New home construction is at a virtual standstill. Even with massive infrastructure spend promised by the Obama stimulus package that is wending its way through Congress, the construction industry in general is slammed like never before. The January 19th New York Times: “‘The reality is, we’re seeing conditions in home construction and home finance that are the worst since the Depression,’ said Steve Fritts, associate director of risk management policy at the Federal Deposit Insurance Corporation, the government agency that insures bank deposits.”
It gotten so bad that small builders who are current on their bank loans (have not been late or delinquent on a single payment) are still getting their loans called because of bank fears that the underlying collateral (the project under construction) just cannot support the loan. The same Times article: “Dave Brown, one of [Tempe, Arizona’s] best-known home builders, had kept his head above water through the housing downturn, not missing a single interest payment on his loans.
“So he was confounded a few months back when one of his banks, spooked by the decline in his company’s revenue, suddenly demanded millions of dollars in additional collateral to continue carrying loans on his projects.
“He was unable to come up with the money, and in October, JPMorgan Chase foreclosed on five of his developments. Shortly thereafter, Brown Family Communities, 33 years in the business, decided to shut its doors.” The story is being repeated all across the nation, but the job loss that once centered on the financial, automotive and construction sectors is rapidly moving across the entire economy. My own state, California, just announced an unemployment rate of 9.3% (higher in my local community, Los Angeles, at 9.9% without even counting folks who can only find part-time employment or have given up looking).
The sheer numbers of workers being let go is staggering. On January 26th, Reuters posted this horrific note: “[Earth-moving equipment manufacturer, Caterpillar, Inc.,] said that it would cut about 17,000 workers and buy out 2,500 others, to reduce costs in the face of what it predicted would be the weakest year for business since the end of World War Two.” Bad is getting worse.

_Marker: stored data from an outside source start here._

(** * Work Hours Logger: a shallow embedding of [timelogger.py]

    The program keeps a JSON object that maps ISO dates to day entries
    (["start"], ["end"], ["hours_worked"], ["total_minutes"]) next to one
    ["settings"] object.  This file embeds the class [WorkLogger] method by
    method and proves properties of the time accounting, of the weekly
    roll-over and of the live projection.

    Modelling conventions.
    - [self.data] is a Python dict of dicts: a [gmap string (gmap string jval)].
      Every top-level value is a JSON object, as in every file the program
      writes itself.
    - Python numbers (int and float alike) are exact rationals [Q]; values the
      program stores are kept in lowest terms, so that equal numbers are
      equal terms.  Rounding to two decimals is then exact: on a whole number
      of minutes [100 * m / 60] is never half-way between two integers
      (lemma [round_half_even_thirds]), so binary floating point cannot tip
      the result.
    - An int and a float of the same value are the same rational.  The
      program tells them apart at one place, the format [02d] of the
      counter, which refuses a float: there a number stands for an int
      exactly when it is whole.  The lunch break is an int whenever the
      program wrote it; a data file edited by hand to hold a whole float
      there (30.0) is outside the model.
    - Text is ASCII.
    - The clock is one [datetime] sampled per command; [date.today()] is its
      date part.
    - The calendar is the proleptic Gregorian one of module [datetime];
      Python's [OverflowError] outside the years 1..9999 is not modelled and
      date arithmetic is total.
    - Uncaught exceptions are results [Raise e]; the state reached when the
      exception escapes is kept.
    - The counter, the views and the menu loop return what they show as a
      list of lines (module [Shell]); the wording of the messages, the
      listings of [edit_past_day] and [delete_day] and the formatting of
      the numbers shown, its failure on a float apart, are left out. *)

From Stdlib Require Import ZArith QArith Qround String Ascii List Lia Lqa.
From stdpp Require Import base option gmap strings fin_maps sorting.

Open Scope string_scope.
Open Scope Z_scope.

(** ** Python numbers *)

Module PyNum.

(** [int(x)] on a float: truncation towards zero. *)
Definition int_of (q : Q) : Z := Z.quot (Qnum q) (Zpos (Qden q)).

(** [x // 1]: the floor. *)
Definition floor (q : Q) : Z := Qfloor q.

Definition Qltb (a b : Q) : bool := negb (Qle_bool b a).
Definition Qleb (a b : Q) : bool := Qle_bool a b.

(** Round to the nearest integer, ties to the even neighbour. *)
Definition round_half_even (q : Q) : Z :=
  let f := Qfloor q in
  match Qcompare (q - inject_Z f) (1 # 2) with
  | Lt => f
  | Gt => f + 1
  | Eq => if Z.even f then f else f + 1
  end.

(** [round(x, 2)]. *)
Definition round2 (q : Q) : Q := Qred (round_half_even (q * 100) # 100).

(** The number an int stands for. *)
Definition of_Z (z : Z) : Q := inject_Z z.

End PyNum.

(** ** The calendar of module [datetime] *)

Module Calendar.

Record date := Date { year : Z; month : Z; day : Z }.

Record datetime := DateTime {
  dt_date : date;
  hour : Z;
  minute : Z;
  second : Z;
  microsecond : Z
}.

Global Instance date_eq_dec : EqDecision date.
Proof. solve_decision. Defined.

Global Instance datetime_eq_dec : EqDecision datetime.
Proof. solve_decision. Defined.

Definition is_leap (y : Z) : bool :=
  (y mod 4 =? 0) && (negb (y mod 100 =? 0) || (y mod 400 =? 0)).

Definition days_before_year (y : Z) : Z :=
  let y := y - 1 in y * 365 + y / 4 - y / 100 + y / 400.

Definition DAYS_IN_MONTH : list Z :=
  [-1; 31; 28; 31; 30; 31; 30; 31; 31; 30; 31; 30; 31].

Definition DAYS_BEFORE_MONTH : list Z :=
  [-1; 0; 31; 59; 90; 120; 151; 181; 212; 243; 273; 304; 334].

Definition days_in_month (y m : Z) : Z :=
  if (m =? 2) && is_leap y then 29 else nth (Z.to_nat m) DAYS_IN_MONTH (-1).

Definition days_before_month (y m : Z) : Z :=
  nth (Z.to_nat m) DAYS_BEFORE_MONTH (-1)
  + (if (2 <? m) && is_leap y then 1 else 0).

Definition ymd2ord (y m d : Z) : Z :=
  days_before_year y + days_before_month y m + d.

Definition DI400Y : Z := 146097.
Definition DI100Y : Z := 36524.
Definition DI4Y : Z := 1461.

(** The part of [_ord2ymd] after the 400-year cycle has been split off:
    [n] is the zero-based day within the cycle and [y400] the first year
    of the cycle. *)
Definition ord2ymd_cycle (y400 n : Z) : date :=
  let n100 := n / DI100Y in
  let n := n mod DI100Y in
  let n4 := n / DI4Y in
  let n := n mod DI4Y in
  let n1 := n / 365 in
  let n := n mod 365 in
  let y := y400 + n100 * 100 + n4 * 4 + n1 in
  if (n1 =? 4) || (n100 =? 4) then Date (y - 1) 12 31
  else
    let leapyear := (n1 =? 3) && (negb (n4 =? 24) || (n100 =? 3)) in
    let m := Z.shiftr (n + 50) 5 in
    let preceding :=
      nth (Z.to_nat m) DAYS_BEFORE_MONTH (-1)
      + (if (2 <? m) && leapyear then 1 else 0) in
    if n <? preceding then
      let m' := m - 1 in
      let preceding' :=
        preceding
        - (nth (Z.to_nat m') DAYS_IN_MONTH (-1)
           + (if (m' =? 2) && leapyear then 1 else 0)) in
      Date y m' (n - preceding' + 1)
    else Date y m (n - preceding + 1).

Definition ord2ymd (n : Z) : date :=
  let n := n - 1 in
  ord2ymd_cycle ((n / DI400Y) * 400 + 1) (n mod DI400Y).

Definition toordinal (d : date) : Z := ymd2ord (year d) (month d) (day d).
Definition fromordinal (n : Z) : date := ord2ymd n.

(** [date.weekday()]: Monday is 0. *)
Definition weekday (d : date) : Z := (toordinal d + 6) mod 7.

(** [d + timedelta(days=k)]. *)
Definition date_add_days (d : date) (k : Z) : date :=
  fromordinal (toordinal d + k).

(** The dates the constructor [date(y, m, d)] accepts. *)
Definition date_ok (d : date) : bool :=
  (1 <=? year d) && (year d <=? 9999) &&
  (1 <=? month d) && (month d <=? 12) &&
  (1 <=? day d) && (day d <=? days_in_month (year d) (month d)).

Those who favor tax credits as a solution should truly focus on what such credits would mean to a corporate world that has no profits against which to apply most of those credits, does not really want to hire additional workers to use up more raw materials for products they cannot sell, and exactly how that last round of tax credits to individuals, back in the spring of 2008, really didn’t do much at all to spur people to spend more money – they pretty much did what those hoarding banks are doing with any money they can get their hands on; they paid down their debt or just salted the cash away.
If we can hit bottom by the third quarter, we will have done “well,” but doing well means that between now and that “bottom,” the numbers across the board are just going to stay bad. Good news appears to be nothing more than “less bad” than we expected. How are you going to get from “here” to “there”? It’s a question being asked at every level in this nation and most of the rest of the world.
I’m Peter Dekom, and I’m concerned too.